Bakufu tetap memegang fungsi-fungsi utama pembuatan dan pelaksanaan hukum di tangannya.(17) Dia menggariskan sejumlah peraturan dan ajaran yang berlaku bahkan untuk mereka yang secara teoritis merupakan kelompok paling terhormat yaitu, para bangsawan kerajaan. Aturan-aturan serupa juga untuk para tuan tanah feodal dan para pembantu Tokugawa. Bagi rakyat kebanyakan hanya terdapat keputusan-keputusan yang ditempel di papan-papan pengumuman resmi. Hukum yang mengatur mereka dirahasiakan dari umum dan ditulis dalam buku-buku panduan untuk para hakim yang kerahasiaannya dijaga keras.
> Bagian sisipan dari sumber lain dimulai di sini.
(** X8: in a run whose loop completes, the temporary files are created in
    the order of the argument list: their prefixes are the tokens of the
    list that are keys of the mapping, in order and with repetitions. *)
Theorem MappedFileRunner_Run_stages_in_order {T : Type} `{Runner T}
    (e : MappedFileRunner T) (args newArgs : list string)
    (s s' : S) (tr : Trace) :
  exec h (stageArgs (inputFileArgs e) 0 args (replicate (length args) EmptyString)) s
    = (Done (Ok newArgs), s', tr) ->
  tempfile_prefixes tr = key_tokens (inputFileArgs e) args.
Proof. intros Hloop. eapply stageArgs_files, Hloop. Qed.

(** X11: in a run whose loop completes, every temporary file is closed
    before the inner runner is started: the staging leaves no file open. *)
Theorem MappedFileRunner_Run_closes_staged_files {T : Type} `{Runner T}
    (e : MappedFileRunner T) (r : Reader) (args newArgs : list string)
    (s s' : S) (tr : Trace) :
  exec h (stageArgs (inputFileArgs e) 0 args (replicate (length args) EmptyString)) s
    = (Done (Ok newArgs), s', tr) ->
  open_files tr = [] /\
  exec h (Run e r args) s =
    (let '(o, s2, t2) := exec h (runStaged e r newArgs) s' in (o, s2, tr ++ t2)).
Proof.
  intros Hloop. split; [eapply stageArgs_files, Hloop |].
  rewrite MappedFileRunner_Run_unfold, Hloop. reflexivity.
Qed.

(** X10: when [writeTempFile] fails, the error it returns is the error of
    the last call it made, and every call before that one succeeded. *)
Theorem writeTempFile_returns_first_failure (rd : Reader) (pfx : string)
    (err : error) (s s' : S) (tr : Trace) :
  exec h (writeTempFile rd pfx) s = (Done (Err err), s', tr) ->
  exists (t0 : Trace) (ev : Event),
    tr = t0 ++ [ev] /\
    reply_error_of ev = Some err /\
    Forall (fun ev' => reply_error_of ev' = None) t0.
Proof.
  intros H. apply writeTempFile_cases in H
    as [(e1 & Ho & -> & _) | [(f & e1 & Ho & -> & _) | [(f & p & e1 & Ho & -> & _)
       | [(f & p & n & e1 & Ho & -> & _) | (f & p & n & Ho & _)]]]];
    try discriminate; injection Ho as <-.
  - exists [], (Ev (IoutilTempFile EmptyString pfx) (Err err)).
    repeat split. constructor.
  - exists [Ev (IoutilTempFile EmptyString pfx) (Ok f)],
           (Ev (FilepathAbs (Name f)) (Err err)).
    repeat split. repeat constructor.
  - eexists [_; _; _], _. split; [reflexivity |]. split; [reflexivity |].
    repeat constructor.
  - eexists [_; _; _; _], _. split; [reflexivity |]. split; [reflexivity |].
    repeat constructor.
Qed.

End SubstitutionMore.

(** ** cmd/spicy/main.go: checked calls *)

Section FailFast.
Context {S : Type} (h : Handler S).

Lemma fails_fast_ret (n : nat) (r : option error) : fails_fast_from h n (mret r).
Proof.
  intros s s' o tr H. rewrite exec_ret in H. injection H as <- <- <-.
  intros i ev err Hi. destruct i; discriminate.
Qed.

(** A call whose result is tested, with the error wrapped by [wrap]. *)
Lemma fails_fast_checked {T : Type} (n : nat) (e : Sys (result T))
    (wrap : error -> error) (k : T -> Prog (option error)) :
  (forall err, abort_error n (Ev e (Err err)) = Some (wrap err)) ->
  (forall v, abort_error n (Ev e (Ok v)) = None) ->
  (forall v, fails_fast_from h (Datatypes.S n) (k v)) ->
  fails_fast_from h n
    (x ← call e;
     match x with
     | Ok v => k v
     | Err err => mret (Some (wrap err))
     end).
Proof.
  intros Herr Hok Hk s s' o tr H.
  rewrite exec_call_bind in H. destruct (h _ e s) as [[v | err] s1]; cbn [fst snd] in H.
  - destruct (exec h (k v) s1) as [[o2 s2] t2] eqn:Hrun.
    injection H as <- <- <-. intros i ev err Hi Hab.
    destruct i as [| i]; cbn in Hi.
    + injection Hi as <-. rewrite Nat.add_0_r, Hok in Hab. discriminate.
    + rewrite Nat.add_succ_r in Hab. eapply Hk; eassumption.
  - rewrite exec_ret in H. injection H as <- <- <-. intros i ev err' Hi Hab.
    destruct i as [| i]; cbn in Hi; [| destruct i; discriminate].
    injection Hi as <-. rewrite Nat.add_0_r, Herr in Hab. congruence.
Qed.

(** A call whose result is not tested and never counts as a failure. *)
Lemma fails_fast_unchecked {X : Type} (n : nat) (e : Sys X)
    (k : X -> Prog (option error)) :
  (forall x, abort_error n (Ev e x) = None) ->
  (forall x, fails_fast_from h (Datatypes.S n) (k x)) ->
  fails_fast_from h n (call e ≫= k).
Proof.
  intros Hno Hk s s' o tr H.
  rewrite exec_call_bind in H. destruct (h _ e s) as [x s1]; cbn [fst snd] in H.
  destruct (exec h (k x) s1) as [[o2 s2] t2] eqn:Hrun.
  injection H as <- <- <-. intros i ev err Hi Hab.
  destruct i as [| i]; cbn in Hi.
  - injection Hi as <-. rewrite Nat.add_0_r, Hno in Hab. discriminate.
  - rewrite Nat.add_succ_r in Hab. eapply Hk; eassumption.
Qed.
Ordonansi khusus dikeluarkan setiap kali diperlukan oleh shogun. Secara keseluruhan sistem hukum menghormati hak istimewa dan hukum tertulis. Hukum itu menekankan bahwa pemilikan harta kekayaan didasarkan atas pengakuan bahwa pemilikan perjanjian harus dipenuhi. Juga secara khusus ditekankan bahwa maklumat shogun harus dengan tegas dijalankan, dan tingkat moralitas umum harus dijaga. Karena tidak ada sistem jurisprudensi yang rasional, penafsiran dari hukum dilakukan berdasarkan moralitas umum sesuai pertimbangan hakim yang berwenang. Jelas pemihakan itu tertuju kepada penguasa, bukan kepada hukum itu sendiri atau kepada rakyat. Namun, pemerintah berprinsip bahwa kemantapan pemerintahannya ditopang oleh dipertahankannya keputusan-keputusan terdahulu dan prinsip mufakat; karenanya pemerintah cenderung untuk mendukung satu sistem hukum yang relatif stabil dan konsisten.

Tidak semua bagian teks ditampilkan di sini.